### Instructions to follow
Using the records below, locate all lines containing "when" and return them.

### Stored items
[Start of Attachment]
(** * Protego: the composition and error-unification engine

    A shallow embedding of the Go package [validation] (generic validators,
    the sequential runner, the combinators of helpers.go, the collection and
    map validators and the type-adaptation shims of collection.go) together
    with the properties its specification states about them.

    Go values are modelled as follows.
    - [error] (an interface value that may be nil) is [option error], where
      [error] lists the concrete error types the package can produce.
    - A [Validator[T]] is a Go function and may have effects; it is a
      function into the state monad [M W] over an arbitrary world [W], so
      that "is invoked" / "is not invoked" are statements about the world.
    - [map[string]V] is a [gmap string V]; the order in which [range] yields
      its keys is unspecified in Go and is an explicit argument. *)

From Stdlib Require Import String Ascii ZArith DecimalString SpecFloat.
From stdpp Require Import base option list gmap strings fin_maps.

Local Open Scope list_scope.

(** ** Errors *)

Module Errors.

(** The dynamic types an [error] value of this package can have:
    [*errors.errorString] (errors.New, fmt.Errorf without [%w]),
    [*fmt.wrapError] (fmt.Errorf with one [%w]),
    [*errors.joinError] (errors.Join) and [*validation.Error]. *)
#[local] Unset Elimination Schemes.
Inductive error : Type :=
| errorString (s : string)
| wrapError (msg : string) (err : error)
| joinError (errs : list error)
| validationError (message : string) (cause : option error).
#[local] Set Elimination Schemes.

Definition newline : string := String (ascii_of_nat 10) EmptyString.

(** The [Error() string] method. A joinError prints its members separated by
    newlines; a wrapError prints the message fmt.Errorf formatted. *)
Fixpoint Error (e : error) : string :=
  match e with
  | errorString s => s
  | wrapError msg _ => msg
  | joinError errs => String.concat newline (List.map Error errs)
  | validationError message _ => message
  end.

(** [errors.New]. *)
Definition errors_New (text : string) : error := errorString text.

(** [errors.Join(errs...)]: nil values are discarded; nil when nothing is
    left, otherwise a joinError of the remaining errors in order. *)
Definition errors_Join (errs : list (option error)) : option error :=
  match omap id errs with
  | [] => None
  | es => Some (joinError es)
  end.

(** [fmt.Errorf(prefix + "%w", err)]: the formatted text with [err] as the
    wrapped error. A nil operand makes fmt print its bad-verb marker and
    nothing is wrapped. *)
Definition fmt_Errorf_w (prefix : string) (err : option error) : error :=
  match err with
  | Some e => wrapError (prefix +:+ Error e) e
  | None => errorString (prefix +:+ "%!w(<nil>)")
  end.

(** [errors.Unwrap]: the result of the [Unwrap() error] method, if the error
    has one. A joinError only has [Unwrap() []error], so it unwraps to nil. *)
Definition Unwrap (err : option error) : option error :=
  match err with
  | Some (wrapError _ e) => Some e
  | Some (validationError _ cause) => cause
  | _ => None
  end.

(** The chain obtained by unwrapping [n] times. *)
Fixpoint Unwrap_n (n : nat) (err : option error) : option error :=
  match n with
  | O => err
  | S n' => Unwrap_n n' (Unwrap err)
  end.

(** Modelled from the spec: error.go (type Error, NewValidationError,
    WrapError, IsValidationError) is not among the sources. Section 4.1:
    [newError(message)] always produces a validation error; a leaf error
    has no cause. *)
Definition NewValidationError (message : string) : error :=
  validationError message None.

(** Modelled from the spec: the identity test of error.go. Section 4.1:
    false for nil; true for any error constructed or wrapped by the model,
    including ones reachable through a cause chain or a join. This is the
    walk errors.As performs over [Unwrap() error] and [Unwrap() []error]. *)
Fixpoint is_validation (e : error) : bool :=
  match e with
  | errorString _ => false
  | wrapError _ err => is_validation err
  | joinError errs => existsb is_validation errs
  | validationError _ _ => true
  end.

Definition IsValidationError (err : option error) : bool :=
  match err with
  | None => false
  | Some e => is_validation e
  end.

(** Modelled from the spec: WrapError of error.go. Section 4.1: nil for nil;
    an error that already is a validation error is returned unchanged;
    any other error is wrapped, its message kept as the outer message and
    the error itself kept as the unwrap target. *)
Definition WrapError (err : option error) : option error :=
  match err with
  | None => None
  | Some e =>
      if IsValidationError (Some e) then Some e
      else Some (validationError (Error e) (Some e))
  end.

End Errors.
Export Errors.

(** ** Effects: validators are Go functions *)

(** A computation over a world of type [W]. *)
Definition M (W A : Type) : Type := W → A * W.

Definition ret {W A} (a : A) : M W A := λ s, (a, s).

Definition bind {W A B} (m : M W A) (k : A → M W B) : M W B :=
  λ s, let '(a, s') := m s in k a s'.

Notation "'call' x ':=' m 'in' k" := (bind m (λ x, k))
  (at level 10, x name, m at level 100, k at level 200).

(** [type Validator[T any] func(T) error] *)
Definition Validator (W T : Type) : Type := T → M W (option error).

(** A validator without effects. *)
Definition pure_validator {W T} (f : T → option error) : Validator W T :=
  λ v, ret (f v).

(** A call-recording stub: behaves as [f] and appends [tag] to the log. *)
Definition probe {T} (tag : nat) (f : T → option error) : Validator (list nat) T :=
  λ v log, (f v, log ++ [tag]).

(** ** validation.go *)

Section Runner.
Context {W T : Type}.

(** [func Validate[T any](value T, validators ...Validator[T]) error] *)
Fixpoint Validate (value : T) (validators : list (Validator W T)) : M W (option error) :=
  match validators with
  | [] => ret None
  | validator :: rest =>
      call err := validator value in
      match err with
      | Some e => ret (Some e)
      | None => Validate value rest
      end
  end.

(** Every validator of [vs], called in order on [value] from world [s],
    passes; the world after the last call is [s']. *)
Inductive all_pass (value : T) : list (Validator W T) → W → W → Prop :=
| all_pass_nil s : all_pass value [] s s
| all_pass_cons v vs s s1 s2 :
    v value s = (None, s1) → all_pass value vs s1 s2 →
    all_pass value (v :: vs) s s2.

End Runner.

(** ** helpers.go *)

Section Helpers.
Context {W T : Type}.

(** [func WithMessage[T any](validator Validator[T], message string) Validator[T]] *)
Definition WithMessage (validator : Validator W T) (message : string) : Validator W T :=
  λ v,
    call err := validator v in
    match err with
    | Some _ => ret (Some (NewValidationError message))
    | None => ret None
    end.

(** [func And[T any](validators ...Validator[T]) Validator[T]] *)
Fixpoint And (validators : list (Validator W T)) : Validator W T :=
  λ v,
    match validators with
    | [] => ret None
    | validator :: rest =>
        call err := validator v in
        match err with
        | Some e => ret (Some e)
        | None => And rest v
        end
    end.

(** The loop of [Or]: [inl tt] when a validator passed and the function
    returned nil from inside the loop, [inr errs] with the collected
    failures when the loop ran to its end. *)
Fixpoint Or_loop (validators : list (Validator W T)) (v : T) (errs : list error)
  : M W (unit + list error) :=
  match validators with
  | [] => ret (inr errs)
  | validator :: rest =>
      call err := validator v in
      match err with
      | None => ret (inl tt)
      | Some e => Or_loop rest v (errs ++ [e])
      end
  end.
[End of Attachment]
[Start of Attachment]
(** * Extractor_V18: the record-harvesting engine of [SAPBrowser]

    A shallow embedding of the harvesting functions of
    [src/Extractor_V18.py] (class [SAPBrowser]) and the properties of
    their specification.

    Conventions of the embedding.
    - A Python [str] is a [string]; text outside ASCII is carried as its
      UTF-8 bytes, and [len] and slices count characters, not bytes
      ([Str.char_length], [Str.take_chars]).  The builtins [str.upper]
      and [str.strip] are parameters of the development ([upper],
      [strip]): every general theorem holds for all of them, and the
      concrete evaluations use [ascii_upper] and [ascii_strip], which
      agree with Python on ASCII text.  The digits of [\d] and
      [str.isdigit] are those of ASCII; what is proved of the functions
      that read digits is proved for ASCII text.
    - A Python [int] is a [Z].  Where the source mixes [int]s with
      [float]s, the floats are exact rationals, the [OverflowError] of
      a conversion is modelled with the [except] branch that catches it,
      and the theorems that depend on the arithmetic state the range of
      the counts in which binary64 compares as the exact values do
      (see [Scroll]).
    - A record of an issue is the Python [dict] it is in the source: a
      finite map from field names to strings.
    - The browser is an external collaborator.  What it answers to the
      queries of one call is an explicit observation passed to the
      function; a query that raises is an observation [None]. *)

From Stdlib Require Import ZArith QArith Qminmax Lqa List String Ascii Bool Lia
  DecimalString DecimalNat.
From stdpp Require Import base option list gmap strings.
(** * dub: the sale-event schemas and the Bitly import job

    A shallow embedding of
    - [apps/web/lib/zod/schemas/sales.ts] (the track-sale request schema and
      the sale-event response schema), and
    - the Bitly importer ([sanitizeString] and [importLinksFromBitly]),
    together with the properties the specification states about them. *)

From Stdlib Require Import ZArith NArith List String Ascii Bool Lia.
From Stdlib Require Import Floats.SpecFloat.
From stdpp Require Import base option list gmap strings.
[End of Attachment]
[Start of Attachment]
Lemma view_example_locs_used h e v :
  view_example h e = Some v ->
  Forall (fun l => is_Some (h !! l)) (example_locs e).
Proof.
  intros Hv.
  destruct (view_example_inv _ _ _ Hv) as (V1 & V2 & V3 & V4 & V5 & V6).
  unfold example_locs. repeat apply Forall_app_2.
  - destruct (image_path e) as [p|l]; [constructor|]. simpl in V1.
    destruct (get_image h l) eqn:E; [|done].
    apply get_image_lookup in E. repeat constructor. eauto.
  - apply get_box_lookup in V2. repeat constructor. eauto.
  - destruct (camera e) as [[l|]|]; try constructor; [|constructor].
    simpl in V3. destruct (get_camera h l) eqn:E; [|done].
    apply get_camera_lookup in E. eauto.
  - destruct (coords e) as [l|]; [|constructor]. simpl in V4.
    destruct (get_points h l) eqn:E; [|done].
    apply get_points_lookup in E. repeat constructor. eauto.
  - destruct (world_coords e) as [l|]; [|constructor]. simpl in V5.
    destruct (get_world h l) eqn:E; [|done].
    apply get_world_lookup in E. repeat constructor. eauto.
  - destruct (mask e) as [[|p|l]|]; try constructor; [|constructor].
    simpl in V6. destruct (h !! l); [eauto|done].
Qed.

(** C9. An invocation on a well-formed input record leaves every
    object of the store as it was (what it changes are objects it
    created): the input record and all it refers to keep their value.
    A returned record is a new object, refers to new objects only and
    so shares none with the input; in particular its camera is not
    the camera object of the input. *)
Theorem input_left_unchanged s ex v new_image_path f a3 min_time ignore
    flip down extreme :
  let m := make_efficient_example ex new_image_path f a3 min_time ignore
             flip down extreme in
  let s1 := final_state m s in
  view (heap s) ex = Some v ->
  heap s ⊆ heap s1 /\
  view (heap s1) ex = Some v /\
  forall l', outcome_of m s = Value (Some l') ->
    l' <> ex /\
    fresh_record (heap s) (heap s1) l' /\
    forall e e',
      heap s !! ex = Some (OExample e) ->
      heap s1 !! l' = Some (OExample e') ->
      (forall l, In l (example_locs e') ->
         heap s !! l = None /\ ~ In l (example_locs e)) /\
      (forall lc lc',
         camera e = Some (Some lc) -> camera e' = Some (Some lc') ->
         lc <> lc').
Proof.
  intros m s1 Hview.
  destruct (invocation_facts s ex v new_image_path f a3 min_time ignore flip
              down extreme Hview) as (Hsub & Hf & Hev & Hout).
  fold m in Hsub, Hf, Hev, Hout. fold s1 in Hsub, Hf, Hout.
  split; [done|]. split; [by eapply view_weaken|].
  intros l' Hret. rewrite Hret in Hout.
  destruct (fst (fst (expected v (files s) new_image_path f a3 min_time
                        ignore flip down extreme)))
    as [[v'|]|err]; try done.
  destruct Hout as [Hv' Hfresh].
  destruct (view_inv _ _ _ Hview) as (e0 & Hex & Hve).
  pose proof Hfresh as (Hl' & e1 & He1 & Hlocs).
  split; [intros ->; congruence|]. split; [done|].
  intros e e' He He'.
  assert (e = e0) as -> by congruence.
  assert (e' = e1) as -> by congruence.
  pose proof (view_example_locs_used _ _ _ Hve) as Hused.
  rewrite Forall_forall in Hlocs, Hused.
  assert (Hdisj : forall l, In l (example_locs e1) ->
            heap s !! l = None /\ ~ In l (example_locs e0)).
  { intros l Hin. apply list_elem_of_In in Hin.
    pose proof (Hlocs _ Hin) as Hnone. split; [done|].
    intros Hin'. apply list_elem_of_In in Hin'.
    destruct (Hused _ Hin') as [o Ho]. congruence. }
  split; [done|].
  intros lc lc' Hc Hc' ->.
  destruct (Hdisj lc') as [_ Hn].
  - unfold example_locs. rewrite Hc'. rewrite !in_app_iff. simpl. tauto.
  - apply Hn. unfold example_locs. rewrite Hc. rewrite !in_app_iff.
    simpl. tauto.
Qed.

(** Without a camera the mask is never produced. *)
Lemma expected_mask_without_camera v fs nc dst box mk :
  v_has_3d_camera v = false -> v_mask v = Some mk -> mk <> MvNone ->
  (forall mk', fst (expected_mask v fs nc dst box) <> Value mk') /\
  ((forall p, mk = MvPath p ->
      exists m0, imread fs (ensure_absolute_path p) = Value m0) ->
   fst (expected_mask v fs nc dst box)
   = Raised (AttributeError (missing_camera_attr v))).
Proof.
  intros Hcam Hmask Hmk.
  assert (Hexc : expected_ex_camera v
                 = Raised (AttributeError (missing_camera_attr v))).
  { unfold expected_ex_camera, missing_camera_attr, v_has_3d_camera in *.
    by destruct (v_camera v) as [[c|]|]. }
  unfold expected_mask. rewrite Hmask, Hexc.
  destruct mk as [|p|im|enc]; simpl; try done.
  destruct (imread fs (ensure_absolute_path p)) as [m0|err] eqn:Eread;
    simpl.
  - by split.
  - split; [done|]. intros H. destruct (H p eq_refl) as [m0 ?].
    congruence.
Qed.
[End of Attachment]
### Result for this task
(** [errors.Join(errs...)]: nil values are discarded; nil when nothing is
(** The loop of [Or]: [inl tt] when a validator passed and the function
    failures when the loop ran to its end. *)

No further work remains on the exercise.